ACTE II - Scène première


Le Comte
Je l'avoue entre nous, mon sang un peu trop chaud
S'est trop ému d'un mot, et l'a porté trop haut ;
Mais puisque c'en est fait, le coup est sans remède.

Don Arias
Qu'aux volontés du roi ce grand courage cède
Il y prend grande part, et son cœur irrité
Agira contre vous de pleine autorité.
Aussi vous n'avez point de valable défense
Le rang de l'offensé, la grandeur de l'offense,
Demandent des devoirs, et des soumissions
Qui passent le commun des satisfactions.

Le Comte
Le roi peut à son gré disposer de ma vie.

Don Arias
De trop d'emportement votre faute est suivie.
Le roi vous aime encore ; apaisez son courroux.
Il a dit "Je le veux ; " désobéirez-vous ?

Le Comte
Monsieur, pour conserver tout ce que j'ai d'estime,
Désobéir un peu n'est pas un si grand crime ;
Et quelque grand qu'il soit, mes services présents
Pour le faire abolir sont plus que suffisants.

Don Arias
Quoi qu'on fasse d'illustre et de considérable,
Jamais à son sujet un roi n'est redevable.
Vous vous flattez beaucoup, et vous devez savoir
Que qui sert bien son roi ne fait que son devoir.
Vous vous perdrez, Monsieur, sur cette confiance.

Le Comte
Je ne vous en croirai qu'après l'expérience.

Don Arias
Vous devez redouter la puissance d'un roi.

Le Comte
Un jour seul ne perd pas un homme tel que moi.
Que toute sa grandeur s'arme pour mon supplice,
Tout l'État périra, s'il faut que je périsse.

Don Arias
Quoi ? Vous craignez si peu le pouvoir souverain…

Le Comte
D'un sceptre qui sans moi tomberait de sa main.
Il a trop d'intérêt lui-même en ma personne,
Et ma tête en tombant ferait choir sa couronne.

Don Arias
Souffrez que la raison remette vos esprits.
Prenez un bon conseil.

Le Comte
Prenez un bon conseil.
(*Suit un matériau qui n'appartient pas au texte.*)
(* ===== verification/NetworkGraph.v ===== *)
(** The packet network of the visualizer: [networkGraph/packetNetworkGraph.ts].

    The state is the object's fields as finite maps; a JavaScript [Map] is read by key only
    where the order of its entries is not observable. Each exported operation reads the
    clock once, the argument [now]. [localeCompare] is a parameter. *)
From S2P Require Import Prelude JsString JsCollections JsNum Types Visualizer.

(** ** State *)

Record ContactIndex := {
  cx_byPrefix12 : gmap jstr Contact;
  cx_byName : gmap jstr Contact;
  cx_byPrefix : gmap jstr (list Contact);
}.

Record PacketNetworkContext := {
  cxt_advertPaths : gmap jstr (list ContactAdvertPath);
  cxt_contactIndex : ContactIndex;
  cxt_myPrefix : option jstr;
  cxt_splitAmbiguousByTraffic : bool;
  cxt_useAdvertPathHints : bool;
}.

Record VisibilityOptions := {
  vo_showAmbiguousNodes : bool;
  vo_showAmbiguousPaths : bool;
  vo_collapseLikelyKnownSiblingRepeaters : bool;
}.

Record PacketNetworkNode := {
  nd_id : jstr;
  nd_name : option jstr;
  nd_type : NodeType;
  nd_isAmbiguous : bool;
  nd_lastActivity : Z;
  nd_lastActivityReason : option jstr;
  nd_lastSeen : option (option Z);
  nd_probableIdentity : option (option jstr);
  nd_probableIdentityNodeId : option (option jstr);
  nd_ambiguousNames : option (list jstr);
}.

#[export] Instance PacketNetworkNode_eta : Eta PacketNetworkNode := fun n =>
  Build_PacketNetworkNode n.(nd_id) n.(nd_name) n.(nd_type) n.(nd_isAmbiguous)
    n.(nd_lastActivity) n.(nd_lastActivityReason) n.(nd_lastSeen) n.(nd_probableIdentity)
    n.(nd_probableIdentityNodeId) n.(nd_ambiguousNames).

Record PacketNetworkLink := {
  lk_sourceId : jstr;
  lk_targetId : jstr;
  lk_lastActivity : Z;
}.

Record PacketNetworkObservation := {
  ob_nodes : list jstr;
  ob_activityAtMs : Z;
}.

Record PacketNetworkState := {
  ns_nodes : gmap jstr PacketNetworkNode;
  ns_links : gmap jstr PacketNetworkLink;
  ns_neighborIds : gmap jstr (gset jstr);
  ns_observations : list PacketNetworkObservation;
  ns_trafficPatterns : gmap jstr RepeaterTrafficData;
}.

#[export] Instance PacketNetworkState_eta : Eta PacketNetworkState := fun s =>
  Build_PacketNetworkState s.(ns_nodes) s.(ns_links) s.(ns_neighborIds) s.(ns_observations)
    s.(ns_trafficPatterns).

Record IngestResult := {
  ir_parsed : ParsedPacket;
  ir_label : jstr;
  ir_canonicalPath : list jstr;
  ir_activityAtMs : Z;
}.

Record ProjectedLink := {
  pl_sourceId : jstr;
  pl_targetId : jstr;
  pl_lastActivity : Z;
  pl_hasDirectObservation : bool;
  pl_hasHiddenIntermediate : bool;
  pl_hiddenHopLabels : list jstr;
}.

Record ProjectedPath := {
  pj_nodes : list jstr;
  pj_dashedLinkDetails : gmap jstr (list jstr);
}.

Record PacketNetworkProjection := {
  pn_nodes : gmap jstr PacketNetworkNode;
  pn_links : gmap jstr ProjectedLink;
  pn_renderedNodeIds : gset jstr;
}.

Definition self_id : jstr := js "self".
Arguments self_id : simpl never.

(** ** The context *)

(** [public_key.slice(0, 12).toLowerCase()] *)
Definition prefix12 (publicKey : jstr) : jstr := toLowerCase (slice publicKey 0 12).

(** One turn of the loop over [len]: the contact joins the matches of one prefix. *)
Definition index_prefix (contact : Contact) (m : gmap jstr (list Contact)) (len : Z)
    : gmap jstr (list Contact) :=
  let prefix := slice (prefix12 contact.(c_public_key)) 0 len in
  <[prefix := default [] (m !! prefix) ++ [contact]]> m.

Definition index_contact (ix : ContactIndex) (contact : Contact) : ContactIndex :=
  {| cx_byPrefix12 := <[prefix12 contact.(c_public_key) := contact]> ix.(cx_byPrefix12);
     cx_byName :=
       match truthy contact.(c_name) with
       | Some name => match ix.(cx_byName) !! name with
                      | None => <[name := contact]> ix.(cx_byName)
                      | Some _ => ix.(cx_byName)
                      end
       | None => ix.(cx_byName)
       end;
     cx_byPrefix := foldl (index_prefix contact) ix.(cx_byPrefix) (seqZ 1 12) |}.

Definition buildPacketNetworkContext (config : option RadioConfig) (contacts : list Contact)
    (repeaterAdvertPaths : list ContactAdvertPathSummary)
    (splitAmbiguousByTraffic useAdvertPathHints : bool) : PacketNetworkContext :=
  {| cxt_contactIndex :=
       foldl index_contact {| cx_byPrefix12 := ∅; cx_byName := ∅; cx_byPrefix := ∅ |} contacts;
     cxt_advertPaths :=
       foldl (fun m summary => <[prefix12 summary.(aps_public_key) := summary.(aps_paths)]> m)
         ∅ repeaterAdvertPaths;
     cxt_myPrefix := truthy (prefix12 <$> (rc_public_key <$> config));
     cxt_splitAmbiguousByTraffic := splitAmbiguousByTraffic;
     cxt_useAdvertPathHints := useAdvertPathHints |}.

(** ** Creating and clearing *)

Definition self_node (now : Z) (selfName : jstr) (lastSeen : option (option Z)) : PacketNetworkNode :=
  {| nd_id := self_id; nd_name := Some selfName; nd_type := NtSelf; nd_isAmbiguous := false;
     nd_lastActivity := now; nd_lastActivityReason := None; nd_lastSeen := lastSeen;
     nd_probableIdentity := None; nd_probableIdentityNodeId := None; nd_ambiguousNames := None |}.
Le conseil en est pris.

Don Arias
Que lui dirai-je enfin ? Je lui dois rendre compte.

Le Comte
Que je ne puis du tout consentir à ma honte.

Don Arias
Mais songez que les rois veulent être absolus.

Le Comte
Le sort en est jeté, Monsieur, n'en parlons plus.

Don Arias
Adieu donc, puisqu'en vain je tâche à vous résoudre ;
Avec tous vos lauriers, craignez encor le foudre.

Le Comte
Je l'attendrai sans peur.

Don Arias
Je l'attendrai sans peur. Mais non pas sans effet.

Le Comte
Nous verrons donc par là don Diègue satisfait.
(Il est seul.)
Qui ne craint point la mort ne craint point les menaces.
J'ai le cœur au-dessus des plus fières disgrâces ;
Et l'on peut me réduire à vivre sans bonheur,
Mais non pas me résoudre à vivre sans honneur.